The soundtrack album was composed by Sreehari K. Nair, with lyrics by B. K. Harinarayanan, Muzammil Kunnumal, Shamzu Zayba, Ajeesh Dasan, Amir Pallikal, and Shihas Ahmedkoya. The song "Unnimaya" was sung by Dulquer Salmaan and Jacob Gregory. The soundtrack album was released on 31 July 2020.

| No. | Title | Lyrics | Singer(s) | Length |
|---|---|---|---|---|
| 1. | "Peyyum Nilaavu" | B. K. Hari Narayanan | K. S. Harisankar | 3:46 |
| 2. | "Engo Ninnu" | Muzammil Kunnumal | Suchith Suresan | 4:31 |
| 3. | "Olu" | Shamzu Zayba | Sid Sriram | 3:43 |
| 4. | "Thornidathe" | Ajeesh Dasan | Sreehari K. Nair | 3:42 |
| 5. | "Vidacholi" | Amir Pallikal | Sreehari K. Nair | 3:57 |
| 6. | "Unnimaya" | Shihas Ammedkoya | Dulquer Salmaan, Jacob Gregory | 2:01 |

== Release ==
Maniyarayile Ashokan was scheduled for release on 10 April 2020 but was postponed due to the COVID-19 pandemic. The film was made available on the streaming platform Netflix on 31 August 2020, coinciding with the Onam festival.

== Reception ==
The Times of India gave the film 3.5 out of 5 stars and stated "Maniyarayile Ashokan is a slice-of-life story with a genuine dose of humour." Writing for the Hindustan Times, Haricharan Pudipeddi stated "The film, which revolves around Ashokan (Jacob Gregory) and his attempts to get married, is lighthearted and fun to watch despite its slightly predictable ending." The News Minute gave 3 out of 5 and stated "The typicality of Ashokan's life, however, fades in the latter part of the film. It starts with some strange advice from a priest but goes on to affect the man all too much. Gregory easily adapts to this new character that emerges from the village guy with the government job. As with the rest of the movie, director Shamzu doesn't let this unusual part stick too much and the movie ends as sweetly as the description of the village it began with."

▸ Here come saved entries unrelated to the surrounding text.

(* ===== verification/ClientPaths.v ===== *)
(** * Path predicates of the client (obsidian-plugin/src/main.cjs)

    The plugin carries its own path policy next to the server's
    (src/shared/pathPolicy.ts).  The two are proved to accept the same
    canonical paths, and the differences on raw input are characterised. *)

From S2P Require Export PathPolicy.

Section client_paths.
Context `{U : Unicode}.

Fixpoint strip_leading (c : N) (s : jstring) : jstring :=
  match s with
  | [] => []
  | x :: s' => if N.eqb x c then strip_leading c s' else s
  end.

Definition normalizePath (filePath : jstring) : jstring :=
  nfc (strip_leading SLASH (replace_unit BACKSLASH SLASH filePath)).

Definition isValidVaultPath (filePath : jstring) : bool :=
  if (filePath =s? "") || starts_with "../" filePath || starts_with "/" filePath
     || has_drive filePath
  then false
  else if has_unit NUL filePath || has_control filePath
          || (MAX_PATH_LENGTH <? length filePath)%nat
  then false
  else
    let segments := split_on SLASH filePath in
    if existsb bad_segment segments then false
    else negb (default [] (head segments) =s? ".obts") && negb (jmem ".git" segments).

Definition ObtsBlockedError (code message : jstring) (details : record) : js_error :=
  mk_error EBlocked code message details.

Definition assertValidLocalVaultPath (filePath : jstring) : result unit :=
  if isValidVaultPath filePath then Ok ()
  else Throw (ObtsBlockedError "invalid_path" "Vault path is invalid or cannot be synced."
                [(lit "path", JStr filePath)]).

(** [filePath.split("/").at(-1) || filePath]. *)
Definition basename_or_self (filePath : jstring) : jstring :=
  match last (split_on SLASH filePath) with
  | Some ((_ :: _) as b) => b
  | _ => filePath
  end.

Definition isOsOrEditorMetadata (filePath : jstring) : bool :=
  let b := basename_or_self filePath in
  (b =s? ".DS_Store") || (b =s? "Thumbs.db") || ends_with "~" b ||
  ends_with ".swp" b || ends_with ".tmp" b.

Definition isSyncableVaultPath (filePath : jstring) : bool :=
  let normalized := normalizePath filePath in
  if negb (isValidVaultPath normalized) then false
  else if isOsOrEditorMetadata normalized then false
  else if (normalized =s? ".obsidian/workspace.json")
          || (normalized =s? ".obsidian/workspace-mobile.json") then false
  else if (normalized =s? ".obsidian/cache") || starts_with ".obsidian/cache/" normalized then false
  else if (normalized =s? ".obsidian/plugins/obts")
          || starts_with ".obsidian/plugins/obts/" normalized then false
  else true.

(** [filePath.includes("/.git/")]. *)
Fixpoint includes (p s : jstring) : bool :=
  starts_with p s || match s with [] => false | _ :: s' => includes p s' end.

Definition isRecoverableApplyPath (filePath : jstring) : bool :=
  isSyncableVaultPath filePath ||
  (negb (filePath =s? ".obts") && negb (starts_with ".obts/" filePath) &&
   negb (filePath =s? ".git") && negb (starts_with ".git/" filePath) &&
   negb (includes "/.git/" filePath)).

Definition isSafeJournalPath (filePath : jstring) : bool :=
  (normalizePath filePath =s? filePath) && isValidVaultPath filePath.

(** ** Agreement with the server's policy *)

Lemma isValidVaultPath_acceptable p : isValidVaultPath p = acceptable p.
Proof.
  apply eq_true_iff_eq. unfold isValidVaultPath. split.
  - intros H. destruct (_ || has_drive p) eqn:E1; [done|]. destruct (_ || (_ <? _)) eqn:E2; [done|].
    destruct (existsb _ _) eqn:E3; [done|]. split_tests. unfold acceptable.
    rewrite !andb_true_iff, !negb_true_iff, !orb_false_iff, E3, !jeqb_neq.
    assert (∀ q, q = lit "." ∨ q = lit ".." → existsb bad_segment (split_on SLASH q) = true) as Hdots.
    { intros q [->| ->]; vm_compute; done. }
    assert (p ≠ lit "." ∧ p ≠ lit "..") as [? ?].
    { split; intros ->; rewrite Hdots in E3; eauto; congruence. }
    tauto.
  - intros Hacc. pose proof (acceptable_nonempty p Hacc) as Hne.
    pose proof (acceptable_head p Hacc) as Hh.
    unfold acceptable in Hacc. rewrite !andb_true_iff, !negb_true_iff, !orb_false_iff in Hacc.
    destruct Hacc as [[[[[[[[-> ->] _] _] [-> ->]] ->] ->] ->] ->].
    assert ((p =s? "") = false) as -> by by apply jeqb_neq.
    destruct (starts_with "../" p) eqn:E; [|done].
    apply starts_with_spec in E as [q ->]. done.
Qed.

Context `{!UnicodeOk U}.

Lemma strip_leading_id c s : starts_with [c] s = false → strip_leading c s = s.
Proof.
  destruct s as [|x s]; simpl; [done|]. rewrite andb_true_r, N.eqb_sym. by intros ->.
Qed.

Lemma strip_leading_suffix c s : ∃ a, s = a ++ strip_leading c s.
Proof.
  induction s as [|x s [a IH]]; simpl; [by exists []|].
  destruct (N.eqb x c); [|by exists []]. exists (x :: a). simpl. by rewrite <- IH.
Qed.

Lemma normalizePath_backslash s : BACKSLASH ∉ normalizePath s.
Proof.
  intros H%nfc_backslash. destruct (strip_leading_suffix SLASH (replace_unit BACKSLASH SLASH s)) as [a Ha].
  apply (replace_unit_gone BACKSLASH SLASH s); [done|]. rewrite Ha. set_solver.
Qed.

Lemma canonical_no_leading_slash p : canonical p → starts_with "/" p = false.
Proof.
  intros (_ & _ & Hacc)%canonical_acceptable. unfold acceptable in Hacc.
  rewrite !andb_true_iff, !negb_true_iff, !orb_false_iff in Hacc. tauto.
Qed.

Lemma normalizePath_canonical p : canonical p → normalizePath p = p.
Proof.
  intros Hc. pose proof (canonical_no_leading_slash p Hc) as Hs.
  destruct Hc as [Hn Hb _ _ _ _ _ _]. unfold normalizePath.
  rewrite replace_unit_id, strip_leading_id by done. done.
Qed.

Lemma isSafeJournalPath_canonical p : isSafeJournalPath p = true ↔ canonical p.
Proof.
  unfold isSafeJournalPath. rewrite andb_true_iff, jeqb_eq, isValidVaultPath_acceptable.
  split.
  - intros [Hn Hacc]. apply canonical_acceptable. split; [|split; [|done]].
    + rewrite <- Hn. apply nfc_idem.
    + rewrite <- Hn. apply normalizePath_backslash.
  - intros Hc. split; [by apply normalizePath_canonical|]. by apply canonical_acceptable in Hc as (_ & _ & ?).
Qed.

Lemma isOsOrEditorMetadata_agree p :
  Forall (λ seg, bad_segment seg = false) (split_on SLASH p) →
  isOsOrEditorMetadata p = PathPolicy.isOsOrEditorMetadata p.
Proof.
  intros Hf. unfold isOsOrEditorMetadata, PathPolicy.isOsOrEditorMetadata, basename_or_self, basename.
  destruct (last (split_on SLASH p)) as [b|] eqn:E; [|done]. simpl.
  destruct b; [|done]. apply last_Some in E as [l E]. rewrite E, Forall_app in Hf.
  destruct Hf as [_ Hf]. by inversion Hf.
Qed.

Lemma isSyncableVaultPath_agree p : canonical p →
  isSyncableVaultPath p = PathPolicy.isSyncableVaultPath (JStr p).
Proof.
  intros Hc. unfold isSyncableVaultPath, PathPolicy.isSyncableVaultPath.
  rewrite normalizePath_canonical, canonical_normalize by done.
  rewrite isValidVaultPath_acceptable.
  pose proof Hc as (_ & _ & Hacc)%canonical_acceptable. rewrite Hacc. simpl negb.
  rewrite isOsOrEditorMetadata_agree by apply Hc.
  cbv match. unfold excluded_config.
  destruct (PathPolicy.isOsOrEditorMetadata p); [done|].
  repeat match goal with |- context [(p =s? ?s)] => generalize (p =s? s); intros [] end;
    repeat match goal with |- context [starts_with ?s p] => generalize (starts_with s p); intros [] end;
    reflexivity.
Qed.
End client_paths.

Arguments normalizePath {U} filePath : simpl never.
Arguments isValidVaultPath filePath : simpl never.
Arguments isSyncableVaultPath {U} filePath : simpl never.
Arguments isSafeJournalPath {U} filePath : simpl never.

(** ** Properties *)

Section properties.
Context {U : Unicode} {UOk : UnicodeOk U}.

(** The client's journal-path test and the server's path policy agree: a path is safe
    for a client journal exactly when the server normalizes it to itself. *)
Theorem isSafeJournalPath_server_fixpoint (p : jstring) :
  isSafeJournalPath p = true ↔ normalizeVaultPath (JStr p) = PathOk p.
Proof. by rewrite isSafeJournalPath_canonical, normalizeVaultPath_fixpoint. Qed.

(** Client and server take the same exclusion decision on every path the server
    normalizes, so a file the client uploads is never rejected by the tree check and a
    file of the server's tree is never ignored by the client. *)
Theorem isSyncableVaultPath_client_server (s p : jstring) :
  normalizeVaultPath (JStr s) = PathOk p →
  isSyncableVaultPath p = PathPolicy.isSyncableVaultPath (JStr p) ∧
  PathPolicy.isSyncableVaultPath (JStr p) = PathPolicy.isSyncableVaultPath (JStr s).
Proof.
  intros H. split; [|by apply isSyncableVaultPath_normalized].
  by apply isSyncableVaultPath_agree, (normalizeVaultPath_canonical s).
Qed.
End properties.

(** Concrete instances of the properties above. *)

Lemma isSafeJournalPath_server_fixpoint_witness :
  UnicodeOk ascii_unicode ∧
  (isSafeJournalPath "a/b.md" = true ↔ normalizeVaultPath (JStr "a/b.md") = PathOk "a/b.md").
Proof.
  split; [exact ascii_unicode_ok|].
  exact (@isSafeJournalPath_server_fixpoint ascii_unicode ascii_unicode_ok "a/b.md").
Defined.

Lemma isSyncableVaultPath_client_server_witness :
  UnicodeOk ascii_unicode ∧
  isSyncableVaultPath ".obsidian/cache/x" = PathPolicy.isSyncableVaultPath (JStr ".obsidian/cache/x").
Proof.
  split; [exact ascii_unicode_ok|].
  refine (proj1 (@isSyncableVaultPath_client_server ascii_unicode ascii_unicode_ok
                   "./.obsidian/cache/x" ".obsidian/cache/x" _)).
  vm_compute. reflexivity.
Defined.
(* ===== verification/ClientTrees.v ===== *)
(** * Path-tree algorithms of the client (obsidian-plugin/src/main.cjs)

    Prefix index, removal planning, topmost roots and materialization
    conflicts: each optimised routine is proved equal to (or a permutation of)
    the plain statement of what it computes. *)

From S2P Require Export ClientPaths.

(** ** Segments and prefixes *)

Definition directoryPrefixes (filePath : jstring) : list jstring :=
  let segments := split_on SLASH filePath in
  map (λ i, join_with SLASH (take i segments)) (seq 1 (length segments - 1)).

Definition changedPathsConflict (left right : jstring) : bool :=
  (left =s? right) || starts_with (right ++ [SLASH]) left || starts_with (left ++ [SLASH]) right.

(** The longest prefix before the last occurrence of a code unit:
    [s.slice(0, s.lastIndexOf(c))], when [c] occurs. *)
Fixpoint before_last (c : N) (s : jstring) : option jstring :=
  match s with
  | [] => None
  | x :: s =>
    match before_last c s with
    | Some t => Some (x :: t)
    | None => if N.eqb x c then Some [] else None
    end
  end.

Lemma split_on_app_sep c a b : split_on c (a ++ c :: b) = split_on c a ++ split_on c b.
Proof.
  induction a as [|x a IH]; simpl; [by rewrite N.eqb_refl|].
  destruct (N.eqb x c); [by rewrite IH|]. rewrite IH.
  destruct (split_on c a) eqn:E; [by apply split_on_nonempty in E|done].
Qed.

Lemma join_with_app c l k : l ≠ [] → k ≠ [] →
  join_with c (l ++ k) = join_with c l ++ c :: join_with c k.
Proof.
  intros Hl Hk. induction l as [|s l IH]; [done|]. destruct l as [|s' l].
  - destruct k; [done|]. done.
  - change (s ++ c :: join_with c ((s' :: l) ++ k) = (s ++ c :: join_with c (s' :: l)) ++ c :: join_with c k).
    rewrite IH by done. by rewrite <- app_assoc.
Qed.

(** The directory prefixes of a path are its proper ancestors. *)
Lemma directoryPrefixes_elem d p : d ∈ directoryPrefixes p ↔ below d p = true.
Proof.
  unfold directoryPrefixes. rewrite list_elem_of_In, in_map_iff, below_spec.
  assert (split_on SLASH p ≠ []) as Hne by apply split_on_nonempty. split.
  - intros (i & <- & Hi%in_seq). exists (join_with SLASH (drop i (split_on SLASH p))).
    rewrite <- join_with_app, take_drop.
    + by rewrite split_on_join.
    + intros E%(f_equal length). rewrite length_take in E. simpl in E. lia.
    + intros E%(f_equal length). rewrite length_drop in E. simpl in E. lia.
  - intros [t ->]. exists (length (split_on SLASH d)). rewrite split_on_app_sep.
    rewrite take_app_length, split_on_join. split; [done|]. apply in_seq.
    rewrite length_app. pose proof (split_on_nonempty SLASH d) as H1.
    pose proof (split_on_nonempty SLASH t) as H2.
    destruct (split_on SLASH d), (split_on SLASH t); simpl; try done; lia.
Qed.

Lemma changedPathsConflict_spec a b :
  changedPathsConflict a b = true ↔ covers a b = true ∨ covers b a = true.
Proof.
  unfold changedPathsConflict, covers. fold (below b a) (below a b).
  rewrite !orb_true_iff, !jeqb_eq. naive_solver.
Qed.

Lemma changedPathsConflict_sym a b : changedPathsConflict a b = changedPathsConflict b a.
Proof. apply eq_true_iff_eq. rewrite !changedPathsConflict_spec. naive_solver. Qed.

Lemma before_last_Some c s t :
  before_last c s = Some t ↔ ∃ u, s = t ++ c :: u ∧ c ∉ u.
Proof.
  revert t; induction s as [|x s IH]; intros t; simpl.
  - split; [done|]. intros (u & H & _). by destruct t.
  - destruct (before_last c s) as [t'|] eqn:E.
    + destruct (proj1 (IH t') eq_refl) as (u & -> & Hu). split.
      * intros [= <-]. by exists u.
      * intros (u' & H & Hu'). destruct t as [|y t]; simplify_list_eq; [set_solver|].
        f_equal. f_equal. apply (inj Some), IH. eauto.
    + assert (c ∉ s) as Hs.
      { intros Hin. apply list_elem_of_split_r in Hin as (l1 & l2 & -> & Hn).
        assert (None = Some l1) as [=]. apply IH. eauto. }
      destruct (N.eqb_spec x c) as [->|Hne]; split.
      * intros [= <-]. by exists s.
      * intros (u & H & Hu). destruct t as [|y t]; simplify_list_eq; [done|set_solver].
      * done.
      * intros (u & H & Hu). destruct t as [|y t]; simplify_list_eq; set_solver.
Qed.

Lemma before_last_None c s : before_last c s = None ↔ c ∉ s.
Proof.
  split.
  - intros E Hin. apply list_elem_of_split_r in Hin as (l1 & l2 & -> & Hn).
    assert (before_last c (l1 ++ c :: l2) = Some l1) by (apply before_last_Some; eauto). congruence.
  - intros Hn. destruct (before_last c s) as [t|] eqn:E; [|done].
    apply before_last_Some in E as (u & -> & _). set_solver.
Qed.
Lemma unquote_quote s rest : unquote (quote_units s ++ 34 :: rest) = Some (s, rest).
Proof.
  assert (∀ n s, (length s < n)%nat → unquote (quote_units s ++ 34 :: rest) = Some (s, rest)) as H;
    [|by eapply H, Nat.lt_succ_diag_r].
  clear s. induction n as [|n IH]; intros s Hn; [lia|].
  destruct s as [|c s]; [done|]. cbn [quote_units length] in *.
  destruct (is_lead c) eqn:El.
  - unfold is_lead in El. apply andb_true_iff in El as [?%N.leb_le ?%N.leb_le].
    destruct s as [|d s]; [by rewrite unquote_escape by lia|]. destruct (is_trail d) eqn:Et.
    + unfold is_trail in Et. apply andb_true_iff in Et as [?%N.leb_le ?%N.leb_le].
      cbn [app]. rewrite unquote_plain by lia. rewrite unquote_plain by lia. cbn [length] in Hn. by rewrite IH by lia.
    + rewrite <- app_assoc, unquote_escape by lia. by rewrite IH by lia.
  - destruct (is_trail c) eqn:Et.
    + unfold is_trail in Et. apply andb_true_iff in Et as [?%N.leb_le ?%N.leb_le].
      rewrite <- app_assoc, unquote_escape by lia. by rewrite IH by lia.
    + rewrite <- app_assoc, unquote_unit. by rewrite IH by lia.
Qed.

End string_laws.

Section number_laws.
Local Open Scope Z_scope.

Lemma undec_of_uint d : ∀ p, undec (Z.pos p) (uint_units d) = Z.pos (Pos.of_uint_acc d p).
Proof. induction d; intros p; cbn [uint_units undec Pos.of_uint_acc]; [done|..]; rewrite <- IHd; f_equal; lia. Qed.

Lemma undec_units n : undec 0 (uint_units (N.to_uint n)) = Z.of_N n.
Proof.
  assert (∀ d, undec 0 (uint_units d) = Z.of_N (N.of_uint d)) as H.
  { induction d; cbn [uint_units undec]; [done|done|..];
      match goal with |- context [N.of_uint (_ ?l)] => apply (undec_of_uint l) end. }
  by rewrite H, DecimalN.Unsigned.of_to.
Qed.

Lemma units_digits d : forallb is_digit (uint_units d) = true.
Proof. induction d; done. Qed.

Lemma units_canonical n : canonical_digits (uint_units (N.to_uint n)) = true.
Proof.
  assert (N.to_uint n = Decimal.unorm (N.to_uint n)) as ->.
  { rewrite <- DecimalN.Unsigned.to_of. by rewrite DecimalN.Unsigned.of_to. }
  unfold Decimal.unorm.
  assert (∀ d, ∀ e, Decimal.nzhead d ≠ Decimal.D0 e) as Hz by (induction d; cbn; done).
  specialize (Hz (N.to_uint n)). destruct (Decimal.nzhead (N.to_uint n)); try done; [by edestruct Hz|..];
    cbn; by rewrite units_digits.
Qed.

Lemma canonical_not_minus s : canonical_digits s = true → ∀ t, s ≠ 45%N :: t.
Proof. intros H t ->. done. Qed.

Sify gave 2 out of 5 and stated "Maniyarayile Ashokan is a below average comedy-drama which fails to impress." The Indian Express gave 1 out of 5 stars and stated "Shamzu Zayba did not clearly think through the idea. The half baked plot results in the wannabe slice-of-life movie." Anna M. M. Verticad of Firstpost gave the same and stated "The confirmation of Dulquer's hotness in a cameo that he spends mostly attired in a Navy outfit is the only worthwhile takeaway from Shamzu Zayba's Maniyarayile Ashokan." Baradwaj Rangan of Film Companion wrote "In trying to make the proceedings “entertaining”, the film cheats its protagonist, who remains a flat line from start to finish." A review from The Hindu stated "The Malayalam film manages to make us empathise with the protagonist's plight, but one cannot miss the fact that it does become absurd and unbelievable beyond a point."